A Treatise on Preaching, 13th century
One Labor Day not long ago, a close member of my family suffered a devastating medical trauma. When the call came, my family and I—spread throughout the Northeast—immediately jumped in our cars in Massachusetts, Rhode Island, New York, and Connecticut and raced to the hospital in Hartford. We hurried to the emergency room waiting area, and there we did all that we could do: we waited. And worried. And waited. From what little we knew, the situation was dire. The passing of each mute and interminable minute made things seem more ominous. We sat with our eyes glued to the door, dying for a doctor to come through it to report that the one we loved was not going to die. Our whole life, in anguished anticipation, was fixed on that announcement; our entire existence had become one huge begging for a life- giving word. We were not going to leave that place without it. And then it happened. The door opened. The physician appeared. And the announcement was made: The condition was serious—very serious. But ... he would live. The news was good.

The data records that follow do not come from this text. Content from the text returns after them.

(** * cassandra_backups.snapshotting: backup descriptors, the backup
      orchestrator and the backup catalog

    A shallow embedding of [cassandra_backups/snapshotting.py] (Python 2)
    and the properties of it that the specification states.

    Conventions of the embedding.
    - A Python call that may raise returns a [result]; code that also
      changes an object or the outside world is a function of a state that
      returns the new state even when it raises (what was done before the
      exception stays done).
    - The outside world is seen through its interface only: the remote
      command transport (fabric), the object storage client (boto) and the
      JSON codec are libraries, not code of this repository.  Every call
      that crosses that interface is recorded in a trace of [event]s, and
      what the call answers is given by the environment.
    - The process the code runs in (its clock, its time zone, what the
      JSON decoder says of a text it refuses) is a [Runtime].
    - Python checks no types.  The orchestrator is modelled for the
      descriptors its callers make, whose members have the types of the
      command line ([Snapshot.t]: [name] and [base_path] strings, [hosts] a
      list of strings, [keyspaces] a list of strings or [None], [table] a
      string or [None]).  A descriptor that is read from a manifest holds
      whatever JSON values the manifest has ([Snapshot.loaded]); the
      catalog is modelled for all of them. *)

From Stdlib Require Import ZArith String Ascii List Lia Bool Sorted Permutation DecimalString.
From stdpp Require Import base option strings gmap.
Import ListNotations.

Set Warnings "-register-all,-notation-for-abbreviation".
Local Open Scope string_scope.
Local Open Scope Z_scope.
Local Open Scope list_scope.

(** ** Exceptions and results *)

(** The exception classes the module can meet, each with the message it
    is raised with ([KeyError] with the key).  [SystemExit] is what
    fabric raises when a command fails on a node (the spec's
    RemoteCommandError), [S3ResponseError] is boto's answer for a missing
    object (ObjectNotFoundError); both carry the message the environment
    gave.  [IndexError] is what indexing an empty list raises. *)
Inductive exn : Type :=
| ValueError (message : string)
| KeyError (key : string)
| TypeError (message : string)
| IndexError (message : string)
| AttributeError (message : string)
| S3ResponseError (message : string)
| SystemExit (message : string)
| OtherError (message : string).

Inductive result (A : Type) : Type :=
| Ok (a : A)
| Raise (e : exn).
Arguments Ok {A} a.
Arguments Raise {A} e.

#[global] Instance exn_eq_dec : EqDecision exn.
Proof. solve_decision. Defined.

#[global] Instance result_eq_dec {A} `{EqDecision A} : EqDecision (result A).
Proof. solve_decision. Defined.

Definition is_raise {A} (r : result A) : bool :=
  match r with Ok _ => false | Raise _ => true end.

(** Pure code that may raise. *)
Definition rbind {A B} (r : result A) (k : A -> result B) : result B :=
  match r with
  | Ok a => k a
  | Raise e => Raise e
  end.

(** Code that may raise and that changes a state [St]. *)
Definition M (St A : Type) : Type := St -> result A * St.

Definition ret {St A} (a : A) : M St A := fun s => (Ok a, s).
Definition throw {St A} (e : exn) : M St A := fun s => (Raise e, s).
Definition lift {St A} (r : result A) : M St A := fun s => (r, s).
Definition bind {St A B} (m : M St A) (k : A -> M St B) : M St B :=
  fun s =>
    match m s with
    | (Ok a, s') => k a s'
    | (Raise e, s') => (Raise e, s')
    end.

Declare Scope py_scope.
Delimit Scope py_scope with py.
Notation "x <- m ;; k" := (bind m (fun x => k))
  (at level 100, m at next level, right associativity) : py_scope.
Notation "m ;; k" := (bind m (fun _ => k))
  (at level 100, right associativity) : py_scope.
Notation "'let?' x := r 'in' k" := (rbind r (fun x => k))
  (at level 100, x name, r at next level, right associativity) : py_scope.
Local Open Scope py_scope.

(** [try: body finally: cleanup].  The cleanup runs whatever the body
    did; the body's outcome is what the statement yields unless the
    cleanup raises itself, in which case its exception replaces the
    pending one. *)
Definition try_finally {St A} (body : M St A) (cleanup : M St unit) : M St A :=
  fun s =>
    match body s with
    | (r, s1) =>
        match cleanup s1 with
        | (Ok _, s2) => (r, s2)
        | (Raise e, s2) => (Raise e, s2)
        end
    end.

(** [for x in l: body x] *)
Fixpoint for_each {St A} (l : list A) (body : A -> M St unit) : M St unit :=
  match l with
  | [] => ret tt
  | x :: l' => body x ;; for_each l' body
  end.

(** ** Python strings *)

(** [sep.join(l)] *)
Definition join (sep : string) (l : list string) : string := String.concat sep l.

(** [s.endswith(suffix)] *)
Definition endswith (s suffix : string) : bool :=
  (String.length suffix <=? String.length s)%nat
  && String.eqb (substring (String.length s - String.length suffix)
                           (String.length suffix) s) suffix.

(** Iterating a string yields its characters, each a string of length one
    ([' '.join('')] is the empty string). *)
Fixpoint chars (s : string) : list string :=
  match s with
  | EmptyString => []
  | String c s' => String c EmptyString :: chars s'
  end.

(** Truth value of a string, a list, or [None]. *)
Definition truthy_str (s : option string) : bool :=
  match s with
  | Some (String _ _) => true
  | _ => false
  end.

Definition truthy_list {A} (l : option (list A)) : bool :=
  match l with
  | Some (_ :: _) => true
  | _ => false
  end.

(** [x or ''] when [x] is a string or [None]. *)
Definition str_or_empty (s : option string) : string :=
  match s with
  | Some s => s
  | None => ""
  end.

(** [l or ''], iterated: the elements of a non-empty list; for an empty
    list or [None] the characters of [''], that is nothing. *)
Definition list_or_empty (l : option (list string)) : list string :=
  if truthy_list l then default [] l else chars "".

(** [str(x)] for a string or [None], as [%s] and [{!s}] format it. *)
Definition str_of (s : option string) : string :=
  match s with
  | Some s => s
  | None => "None"
  end.

(** The characters of a backslash and of a double quote. *)
Definition backslash : ascii := ascii_of_nat 92.
Definition double_quote : ascii := ascii_of_nat 34.

Fixpoint has_char (c : ascii) (s : string) : bool :=
  match s with
  | EmptyString => false
  | String c' s' => Ascii.eqb c' c || has_char c s'
  end.

Definition hex_digit (n : nat) : ascii :=
  if (n <? 10)%nat then ascii_of_nat (48 + n) else ascii_of_nat (87 + n).

(** One character of a text as [repr] shows it between the quotes
    [quote]. *)
Definition escaped (quote c : ascii) : string :=
  let n := nat_of_ascii c in
  if Ascii.eqb c quote || Ascii.eqb c backslash then String backslash (String c "")
  else if (n =? 9)%nat then String backslash "t"
  else if (n =? 10)%nat then String backslash "n"
  else if (n =? 13)%nat then String backslash "r"
  else if (n <? 32)%nat || (127 <=? n)%nat
  then String backslash (String "x" (String (hex_digit (n / 16))
                                       (String (hex_digit (n mod 16)) "")))
  else String c "".

Fixpoint escape_all (quote : ascii) (s : string) : string :=
  match s with
  | EmptyString => ""
  | String c s' => escaped quote c +:+ escape_all quote s'
  end.

(** [repr] of a byte string, as [{!r}] and [%r] format it: between single
    quotes, or between double quotes when the text has a single quote
    and no double quote; the quote, the backslash and the characters
    that do not print are escaped.  (Python 2 writes a [u] before the
    repr of a [unicode] object; the embedding has one kind of string and
    takes the texts that are formatted here as byte strings.) *)
Definition repr (s : string) : string :=
  let quote :=
    if has_char "'" s && negb (has_char double_quote s) then double_quote else "'"%char in
  String quote (escape_all quote s +:+ String quote "").

(** ** JSON documents and stored objects *)

(** What [json.loads] returns and [json.dumps] takes.  An object is the
    list of its items; a number keeps its literal, it is never computed
    with. *)
Inductive json : Type :=
| JNull
| JBool (b : bool)
| JNum (literal : string)
| JStr (s : string)
| JArr (items : list json)
| JObj (members : list (string * json)).

#[global] Instance json_eq_dec : EqDecision json.
Proof.
  unfold EqDecision, Decision. fix IH 1. intros a b.
  decide equality; try apply string_dec; try apply bool_dec.
  - apply (List.list_eq_dec IH).
  - apply List.list_eq_dec. decide equality. apply string_dec.
Defined.

(** The content of a stored object, up to what the JSON codec makes of
    it: [Json v] is the text of the document [v] (what [json.dumps v]
    writes), [Text raw] is any content [json.loads] rejects. *)
Inductive blob : Type :=
| Text (raw : string)
| Json (v : json).

(** The process the code runs in.  [today] is what
    [datetime.utcnow().strftime('%Y%m%d')] gives; [utc_offset date] is
    the offset from UTC, in seconds, that [time.mktime] applies to local
    midnight of [date] in the time zone of the process; [json_error raw]
    is the message of the [ValueError] that [json.loads] raises for a
    text [raw] that is no JSON document. *)
Record Runtime : Type := mkRuntime {
  today : string;
  utc_offset : Z * Z * Z -> Z;
  json_error : string -> string
}.

Definition json_dumps (v : json) : blob := Json v.

Definition json_loads (rt : Runtime) (data : blob) : result json :=
  match data with
  | Json v => Ok v
  | Text raw => Raise (ValueError (json_error rt raw))
  end.

(** The member of an object of that name.  For a name the text gives
    twice, [json.loads] keeps the last value. *)
Fixpoint assoc (key : string) (members : list (string * json)) : option json :=
  match members with
  | [] => None
  | (k, v) :: rest =>
      match assoc key rest with
      | Some last => Some last
      | None => if String.eqb k key then Some v else None
      end
  end.

(** The value of an integer literal. *)
Fixpoint digits_value (acc : Z) (s : string) : Z :=
  match s with
  | EmptyString => acc
  | String c s' => digits_value (acc * 10 + (Z.of_nat (nat_of_ascii c) - 48)) s'
  end.

Definition literal_value (literal : string) : Z :=
  match literal with
  | String "-" s => - digits_value 0 s
  | s => digits_value 0 s
  end.

(** The Python type [json.loads] gives a number: [float] for a literal
    with a fraction or an exponent (and for [NaN] and [Infinity]),
    [int] for an integer that fits the machine word (of 64 bits),
    [long] for a larger one. *)
Definition number_type (literal : string) : string :=
  if has_char "." literal || has_char "e" literal || has_char "E" literal
     || has_char "N" literal || has_char "I" literal
  then "float"
  else if (- 2 ^ 63 <=? literal_value literal) && (literal_value literal <? 2 ^ 63)
  then "int"
  else "long".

I would venture to say that many people live their lives in more or less the same predicament. Almost every day of their lives they confront some crisis ... maybe a calamity ... at the very least some conflict (even though they may not be aware of it). And in the face of it, they feel utterly powerless. They will not give up, but they know that, on their own, they cannot conquer or quell the problem that oppresses them. They live waiting for a Word that will make a difference ... for breakthrough News. They will not leave without it. And the only thing that can give them relief, that will enable them to go on, is the arrival of an expected authority, who at long last appears, who comes specifically for them, mindful of their agony, and who proclaims to them Good News.

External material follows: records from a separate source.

Lemma place_bids_without_low (pre post : list (option bid)) (b : bid)
    (acc : holders) :
  well_formed acc → non_negative acc → bid_in_range b →
  (bid_priority b ≤ 0)%Z →
  place_bids (pre ++ Some b :: post) acc = place_bids (pre ++ post) acc.
Proof.
  intros Hwf Hnn Hr Hp. rewrite !place_bids_app.
  destruct (place_bids pre acc) as [acc1|] eqn:H1; simpl; [|done].
  change (place_bids (Some b :: post) acc1)
    with (acc2 ←! place_bid acc1 (Some b); place_bids post acc2).
  rewrite (place_bid_low b acc1); [done|by eapply place_bids_well_formed|done|].
  pose proof (place_bids_non_negative _ _ _ Hnn H1) as Hnn1.
  eapply Forall_impl; [exact Hnn1|]. simpl. intros. lia.
Qed.

End arbitration.

(** ** Startup *)

Lemma initialize_Done (sm : StateMachine) :
  m_states sm ≠ [] →
  ∃ s, initialize sm = Done {| m_states := m_states sm; m_active_state := s |}
       ∧ s ∈ m_states sm.
Proof.
  intros Hne. unfold initialize.
  destruct (find _ (m_states sm)) as [s|] eqn:Hfind.
  - exists s. split; [done|]. apply find_some in Hfind as [Hin _].
    by apply list_elem_of_In.
  - destruct (m_states sm) as [|s l]; [done|]. exists s. split; [done|]. by left.
Qed.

This is why there is preaching in the Church.
How our hearts rose up with the hope of heaven when the doctor spoke those astonishing words to us in the waiting room. With them, we could begin again. And it was not simply because we were given encouraging "information". Those words contained and communicated a reason. They quickened in us a strength, a resiliency, a resolve we never knew we had. We could go on. The doctor's words were a birth for us. Exquisitely true is the promise we read in the Letter of James: "Of his own will he [the Father] brought us forth by the word of truth. . . . Receive with meekness the implanted word, which is able to save your souls" (Jas. 1:18, 21). God's people are dying for this Word.
In the eloquent expression of the Letter to the Hebrews, "the Word of God is living and active, sharper than any two- edged sword, piercing to the division of soul and spirit, of joints and marrow, and discerning the thoughts and intentions of the heart" (Heb 4:12). The living and effective razor of God's Word confided to the preacher penetrates our impenetrability (the root of al immorality), pierces the nihilism that suffocates us like a shroud, and slices through our debilitating sorrow, severing whatever ensnares us in desolation. By his faithful preaching of the Gospel, the preacher reveals people's hearts to themselves, gives them the power to make judgments that liberate them, and imbues them with the certainty, confidence, and gladness before which hen itself cowers.
This is why there is preaching in the Church.
But preaching is not speech-giving. No one was ever saved by a message. It would have been a waste of time for the Word to become flesh if it sufficed for the Father to send a memo instead of his Son, No one was ever saved by a mere discourse. Preaching is so much more than this. The history of civilization is rife with ingenious, mesmerizing, virtuous prophets, visionaries, and teachers . And yet, people today remain as confused, miserable, prone to malice, cynical, negative, fearful, lonely, and lost as they ever were. Something more than a good teacher is required. According to Joseph Cardinal Ratzinger (now Pope Benedict XVI), the aim of preaching "is to tell man who he is and what he must do to be himself. Its intention is to disclose to him the truth about himself, that is, what he can base his life on and what he can die for."  And that disclosure is not a discourse; it is an encounter.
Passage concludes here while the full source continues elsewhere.